(* ===== verification/BytesPipe.v ===== *)
(** * pkg/ioutils: the bytes pipe

    The model of pkg/ioutils/buffer.go and pkg/ioutils/bytespipe.go.  A
    [fixedBuffer] is the list of the bytes written to it ([fb_data] is
    [buf[:pos]]), its capacity and the read position.  Buffers from the pools are
    empty: [returnBuffer] resets them.

    [Write] and [Read] hold the lock except while they wait, so each runs as a
    sequence of atomic sections: from the start, or from the return of [Wait], to
    the next [Wait] or to the end.  [pipe_step] interleaves the sections of any
    number of callers; a waiting caller may wake up at any time. *)

From S2P Require Import Prelude.
Open Scope Z_scope.

(** ** fixedBuffer *)

Record fixedBuffer := mkFixed { fb_data : list Z; fb_cap : Z; fb_lastRead : nat }.

Definition fb_pos (b : fixedBuffer) : nat := length (fb_data b).
Definition fb_Len (b : fixedBuffer) : nat := fb_pos b - fb_lastRead b.
Definition fb_unread (b : fixedBuffer) : list Z := drop (fb_lastRead b) (fb_data b).
Definition fb_room (b : fixedBuffer) : Z := fb_cap b - Z.of_nat (fb_pos b).

Inductive buffer_error := errBufferFull | ErrShortWrite.

(** [Write]: [copy(b.buf[b.pos:cap(b.buf)], p)]. *)
Definition fb_Write (b : fixedBuffer) (p : list Z) :
    fixedBuffer * nat * option buffer_error :=
  let n := Nat.min (Z.to_nat (fb_room b)) (length p) in
  let b := mkFixed (fb_data b ++ take n p) (fb_cap b) (fb_lastRead b) in
  if decide (n < length p)%nat then
    if decide (Z.of_nat (fb_pos b) = fb_cap b) then (b, n, Some errBufferFull)
    else (b, n, Some ErrShortWrite)
  else (b, n, None).

(** [Read] into a slice of [k] bytes. *)
Definition fb_Read (b : fixedBuffer) (k : nat) : fixedBuffer * list Z :=
  let d := take k (fb_unread b) in
  (mkFixed (fb_data b) (fb_cap b) (fb_lastRead b + length d), d).

(** ** BytesPipe *)

Definition maxCap : Z := 1000000.
Definition minCap : Z := 64.
Definition blockThreshold : Z := 1000000.

Record BytesPipe := mkPipe {
  bp_buf : list fixedBuffer;
  bp_bufLen : Z;
  bp_closeErr : option string
}.

Definition getBuffer (size : Z) : fixedBuffer := mkFixed [] size 0.

Definition NewBytesPipe : BytesPipe := mkPipe [getBuffer minCap] 0 None.

Definition CloseWithError (bp : BytesPipe) (err : option string) : BytesPipe :=
  mkPipe (bp_buf bp) (bp_bufLen bp) (Some (default "EOF" err)).

(** How a section of [Write] ends: it returns, or it waits with the rest of the
    data and the capacity of the buffer it filled last. *)
Inductive write_end :=
| WRet (written : nat) (err : option string)
| WWait (p : list Z) (written : nat) (cap : Z)
| WFuel.

Definition nextCap (cap : Z) : Z :=
  if decide (cap * 2 > maxCap) then maxCap else cap * 2.

Definition add_buffer (bp : BytesPipe) (size : Z) : BytesPipe :=
  mkPipe (bp_buf bp ++ [getBuffer size]) (bp_bufLen bp) (bp_closeErr bp).

(** [bp.buf] with its last buffer replaced. *)
Definition set_last (bs : list fixedBuffer) (b : fixedBuffer) : list fixedBuffer :=
  take (length bs - 1) bs ++ [b].

(** The loop of [Write] from its head. *)
Fixpoint write_loop (fuel : nat) (bp : BytesPipe) (p : list Z) (written : nat) :
    BytesPipe * write_end :=
  match fuel with
  | O => (bp, WFuel)
  | S fuel =>
      match bp_closeErr bp with
      | Some _ => (bp, WRet written (Some "write to closed BytesPipe"))
      | None =>
          let bp := if decide (length (bp_buf bp) = 0%nat) then add_buffer bp 64 else bp in
          match last (bp_buf bp) with
          | None => (bp, WFuel)
          | Some b =>
              let '(b, n, err) := fb_Write b p in
              let written := (written + n)%nat in
              let bp := mkPipe (set_last (bp_buf bp) b) (bp_bufLen bp + Z.of_nat n)
                          (bp_closeErr bp) in
              match err with
              | Some ErrShortWrite => (bp, WRet written (Some "short write"))
              | _ =>
                  if decide (length p = n) then (bp, WRet written None)
                  else
                    let p := drop n p in
                    if decide (bp_bufLen bp >= blockThreshold)
                    then (bp, WWait p written (fb_cap b))
                    else write_loop fuel (add_buffer bp (nextCap (fb_cap b))) p written
              end
          end
      end
  end.

Definition write_fuel (p : list Z) : nat := S (S (length p)).

Definition write_section (bp : BytesPipe) (p : list Z) (written : nat) : BytesPipe * write_end :=
  write_loop (write_fuel p) bp p written.

(** After [bp.wait.Wait()] in [Write]. *)
Definition write_resume (bp : BytesPipe) (p : list Z) (written : nat) (cap : Z) :
    BytesPipe * write_end :=
  match bp_closeErr bp with
  | Some _ => write_section bp p written
  | None =>
      if decide (bp_bufLen bp >= blockThreshold) then (bp, WWait p written cap)
      else write_section (add_buffer bp (nextCap cap)) p written
  end.

(** How a section of [Read] ends. *)
Inductive read_end :=
| RRet (data : list Z) (err : option string)
| RWait
| RPanic.

(** The loop of [Read]: [k] is the room left in the caller's slice.  The result is
    [None] where the code would panic (no buffer although bytes are counted), and
    in a case that cannot occur: [fixedBuffer.Read] fills the slice or empties the
    buffer. *)
Fixpoint read_loop (bs : list fixedBuffer) (bufLen : Z) (k : nat) :
    list fixedBuffer * Z * option (list Z) :=
  if decide (bufLen > 0) then
    match bs with
    | [] => (bs, bufLen, None)
    | b :: bs =>
        let '(b, d) := fb_Read b k in
        let bufLen := bufLen - Z.of_nat (length d) in
        if decide (fb_Len b = 0%nat) then
          if decide (k = length d) then (bs, bufLen, Some d)
          else
            let '(bs, bufLen, r) := read_loop bs bufLen (k - length d) in
            (bs, bufLen, (λ d', d ++ d') <$> r)
        else
          if decide (k = length d) then (b :: bs, bufLen, Some d)
          else (b :: bs, bufLen, None)
    end
  else (bs, bufLen, Some []).

Definition read_data (bp : BytesPipe) (k : nat) : BytesPipe * read_end :=
  let '(bs, bufLen, r) := read_loop (bp_buf bp) (bp_bufLen bp) k in
  (mkPipe bs bufLen (bp_closeErr bp),
   match r with Some d => RRet d None | None => RPanic end).

Definition read_section (bp : BytesPipe) (k : nat) : BytesPipe * read_end :=
  if decide (bp_bufLen bp = 0) then
    match bp_closeErr bp with
    | Some e => (bp, RRet [] (Some e))
    | None => (bp, RWait)
    end
  else read_data bp k.

(** After [bp.wait.Wait()] in [Read]: the length is not tested again in a loop. *)
Definition read_resume (bp : BytesPipe) (k : nat) : BytesPipe * read_end :=
  match bp_closeErr bp with
  | Some e => if decide (bp_bufLen bp = 0) then (bp, RRet [] (Some e)) else read_data bp k
  | None => read_data bp k
  end.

◆ **Requirement**
Look through the records and copy every line that has the word "sections".

◆ **Answer area**
    sequence of atomic sections: from the start, or from the return of [Wait], to
    the next [Wait] or to the end.  [pipe_step] interleaves the sections of any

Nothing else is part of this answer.